*Task prompt:* Give back the lines of the records exactly, starting at the first and ending at the one with "if NodeInbound_AWGServerAddress ib".

Saved entries
= = = = =

(* ===== verification/WebUsers.v ===== *)
(** * WebUsers: the user pages of the panel

    internal/web/users.go: the handlers that create, change, delete users and
    show their configurations, and what they schedule.  A handler is a function of the
    form, the draws of its generators and the store; it returns the reply, the
    store and the scheduled deploys.  The pages themselves are replies: one
    constructor per outcome.  Dates are in UTC. *)

From S2P Require Import Prelude GoStrings Model ChainModel Lifecycle StoreCore Store Alloc StoreSpec StoreRefine StoreUsers Presets Codec AwgMaterial AwgDeploy ConfFields ClientConf Links WebForm.

(** ** Data *)

(** What is drawn for one user: his credentials, an MTProxy secret, and the
    subscription tokens of the attempts ([None]: the generator failed). *)
Record UserDraws := mkUserDraws { ud_creds : CredGen; ud_secret : string; ud_tokens : list (option string) }.

Inductive UserReply :=
| UBadForm
| UOnlyTelemt
| UIdNameRequired
| UNotFound
| USecretUsed
| USaveFailed (e : StoreErr)
| UCreated (u : User) (subURL : string)
| URow (u : User)
| UDeleteFailed (e : StoreErr)
| UDeleted
| UBulk (created : Z) (prefix : string) (err : bool).

(** ** Helpers *)

(** [subURLHost]: the headers count only when the connection is local. *)
Definition subURLHost (host : string) (loopback : bool) (forwardedHost forwardedProto : string) : string :=
  let h := TrimSpace forwardedHost in
  let host := if loopback && (h != "") then h else host in
  let scheme := if loopback && (forwardedProto == "https") then "https" else "http" in
  scheme +:+ "://" +:+ (if host == "" then "localhost:9080" else host).

(** [takenAWGAddresses]. *)
Definition takenAWGAddresses (excludeID : string) (w : World) : Result (list string) :=
  let! users := ListUsers w in
  Ok (List.filter (fun a => a != "") (map User_AWGAddress (List.filter (fun u => User_ID u != excludeID) users))).

(** [userAWGPrefix]: the subnet of the first entry inbound that has one. *)
Definition entryPrefix (w : World) (n : ChainNode) : option string :=
  if ChainNode_InboundRef n == "" then None
  else
    match ProfileInboundOn (ChainNode_ID n) (ChainNode_InboundRef n) w with
    | None => None
    | Some ib =>
        if NodeInbound_AWGServerAddress ib == "" then None
        else match Split dot (awgIPKey (NodeInbound_AWGServerAddress ib)) with
             | [a; b; c; _] => Some (Join "." [a; b; c])
             | _ => None
             end
    end.
Fixpoint firstSome {A B} (f : A -> option B) (l : list A) : option B :=
  match l with [] => None | x :: l' => match f x with Some y => Some y | None => firstSome f l' end end.
Definition chainPrefix (w : World) (name : string) : option string :=
  match GetChain name w with
  | Ok c => match Chain_Levels c with [] => None | level :: _ => firstSome (entryPrefix w) (ChainLevel_Nodes level) end
  | Err _ => None
  end.
Definition userAWGPrefix (names : list string) (w : World) : string := default "10.8.0" (firstSome (chainPrefix w) names).

(** [deriveProtocolsFromChains]. *)
Definition entryProtocol (c : Chain) : string := if Chain_UserProtocol c == "" then "awg" else Chain_UserProtocol c.
Definition addProtocol (w : World) (out : list string) (name : string) : list string :=
  match GetChain name w with
  | Ok c => if bool_decide (entryProtocol c ∈ out) then out else out ++ [entryProtocol c]
  | Err _ => out
  end.
Definition deriveProtocolsFromChains (names : list string) (w : World) : list string := fold_left (addProtocol w) names [].

(** The protocols of the chains, or the ones given, or awg. *)
Definition withProtocols (w : World) (u : User) : User :=
  let derived := deriveProtocolsFromChains (User_ChainNames u) w in
  let u := match derived with [] => u | _ => u <| User_Protocols := derived |> end in
  match User_Protocols u with [] => u <| User_Protocols := ["awg"] |> | _ => u end.

(** The exits the form pins. *)
Definition chainExits (f : Form) (names : list string) : gmap string string :=
  fold_left (fun m cn => let exit := FormTrim f ("exit_" +:+ cn) in if exit == "" then m else <[cn := exit]> m) names ∅.

(** The credentials a user lacks. *)
Definition withAddress (w : World) (u : User) : User :=
  match takenAWGAddresses (User_ID u) w with
  | Ok taken => EnsureUserAWGAddressPrefix u taken (userAWGPrefix (User_ChainNames u) w)
  | Err _ => u
  end.
Fixpoint mintToken (w : World) (tokens : list (option string)) : string :=
  match tokens with
  | Some t :: tokens' => match GetUserBySubscriptionToken t w with Err _ => t | Ok _ => mintToken w tokens' end
  | None :: _ | [] => ""
  end.
Definition withToken (dr : UserDraws) (w : World) (u : User) : User :=
  if User_SubscriptionToken u == "" then u <| User_SubscriptionToken := mintToken w (take 3 (ud_tokens dr)) |> else u.
Definition withCreds (dr : UserDraws) (w : World) (u : User) : User := withAddress w (fst (EnsureUserCreds (ud_creds dr) u)).

(** The fields of the term and the quota. *)
Definition formStrategy (f : Form) : string := let s := FormTrim f "expire_strategy" in if s == "" then "never" else s.
Definition formExpiry (f : Form) : Time :=
  if (formStrategy f == "fixed_date") && (FormTrim f "expires_at" != "") then parseDate0 (FormTrim f "expires_at") else zeroTime.
Definition withQuota (f : Form) (u : User) : User :=
  u <| User_ExpireStrategy := formStrategy f |> <| User_ExpiresAt := formExpiry f |>
    <| User_UsageDuration := atoi0 (FormValue f "usage_duration") |> <| User_DataLimit := atoi0 (FormValue f "data_limit") |>
    <| User_DataLimitResetStrategy := FormTrim f "data_limit_reset_strategy" |>.
(** The deadline of a new user, and of one that is changed. *)
Definition formDeadline (f : Form) (u : User) : User :=
  let s := FormTrim f "activation_deadline" in
  if s == "" then u else match ParseDate s with Some t => u <| User_ActivationDeadline := t |> | None => u end.
Definition resetDeadline (f : Form) (u : User) : User :=
  if FormTrim f "activation_deadline" == "" then u <| User_ActivationDeadline := zeroTime |> else formDeadline f u.

(** [scheduleAutoApplyForUser]. *)
Definition servesUser (u : User) (ib : NodeInbound) : bool := proxyInbound ib || bool_decide (User_ID u ∈ NodeInbound_ForUsers ib).
Definition scheduleAutoApplyForUser (u : User) (reason : string) (w : World) : list Scheduled :=
  mjoin (map (fun name => match GetChain name w with
                          | Ok c => mjoin (map (fun n => ScheduleAutoApply (ChainNode_ID n) (reason +:+ ":" +:+ name) w) (Chain_Nodes c))
                          | Err _ => []
                          end) (User_ChainNames u)) ++
  mjoin (map (fun node => if existsb (servesUser u) (NodeInfo_Inbounds node) then ScheduleAutoApply (NodeInfo_ID node) (reason +:+ ":standalone") w else [])
    (match ListNodeInfos w with Ok ns => ns | Err _ => [] end)) ++
  mjoin (map (fun n => ScheduleAutoApply n (reason +:+ ":mtproxy") w) (User_MTProxyNodes u)).

(** The end of the handlers that save a user. *)
Definition saveUser (now : Time) (u : User) (reason : string) (reply : User -> UserReply) (w : World) : UserReply * World * list Scheduled :=
  match SaveUser now u w with
  | (Ok u, w') => (reply u, w', scheduleAutoApplyForUser u reason w')
  | (Err (EMtproxySecretUsed _), w') => (USecretUsed, w', [])
  | (Err e, w') => (USaveFailed e, w', [])
  end.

= = = = =

*Written response:*
(* ===== verification/WebUsers.v ===== *)
(** * WebUsers: the user pages of the panel

    internal/web/users.go: the handlers that create, change, delete users and
    show their configurations, and what they schedule.  A handler is a function of the
    form, the draws of its generators and the store; it returns the reply, the
    store and the scheduled deploys.  The pages themselves are replies: one
    constructor per outcome.  Dates are in UTC. *)

From S2P Require Import Prelude GoStrings Model ChainModel Lifecycle StoreCore Store Alloc StoreSpec StoreRefine StoreUsers Presets Codec AwgMaterial AwgDeploy ConfFields ClientConf Links WebForm.

(** ** Data *)

(** What is drawn for one user: his credentials, an MTProxy secret, and the
    subscription tokens of the attempts ([None]: the generator failed). *)
Record UserDraws := mkUserDraws { ud_creds : CredGen; ud_secret : string; ud_tokens : list (option string) }.

Inductive UserReply :=
| UBadForm
| UOnlyTelemt
| UIdNameRequired
| UNotFound
| USecretUsed
| USaveFailed (e : StoreErr)
| UCreated (u : User) (subURL : string)
| URow (u : User)
| UDeleteFailed (e : StoreErr)
| UDeleted
| UBulk (created : Z) (prefix : string) (err : bool).

(** ** Helpers *)

(** [subURLHost]: the headers count only when the connection is local. *)
Definition subURLHost (host : string) (loopback : bool) (forwardedHost forwardedProto : string) : string :=
  let h := TrimSpace forwardedHost in
  let host := if loopback && (h != "") then h else host in
  let scheme := if loopback && (forwardedProto == "https") then "https" else "http" in
  scheme +:+ "://" +:+ (if host == "" then "localhost:9080" else host).

(** [takenAWGAddresses]. *)
Definition takenAWGAddresses (excludeID : string) (w : World) : Result (list string) :=
  let! users := ListUsers w in
  Ok (List.filter (fun a => a != "") (map User_AWGAddress (List.filter (fun u => User_ID u != excludeID) users))).

(** [userAWGPrefix]: the subnet of the first entry inbound that has one. *)
Definition entryPrefix (w : World) (n : ChainNode) : option string :=
  if ChainNode_InboundRef n == "" then None
  else
    match ProfileInboundOn (ChainNode_ID n) (ChainNode_InboundRef n) w with
    | None => None
    | Some ib =>
        if NodeInbound_AWGServerAddress ib == "" then None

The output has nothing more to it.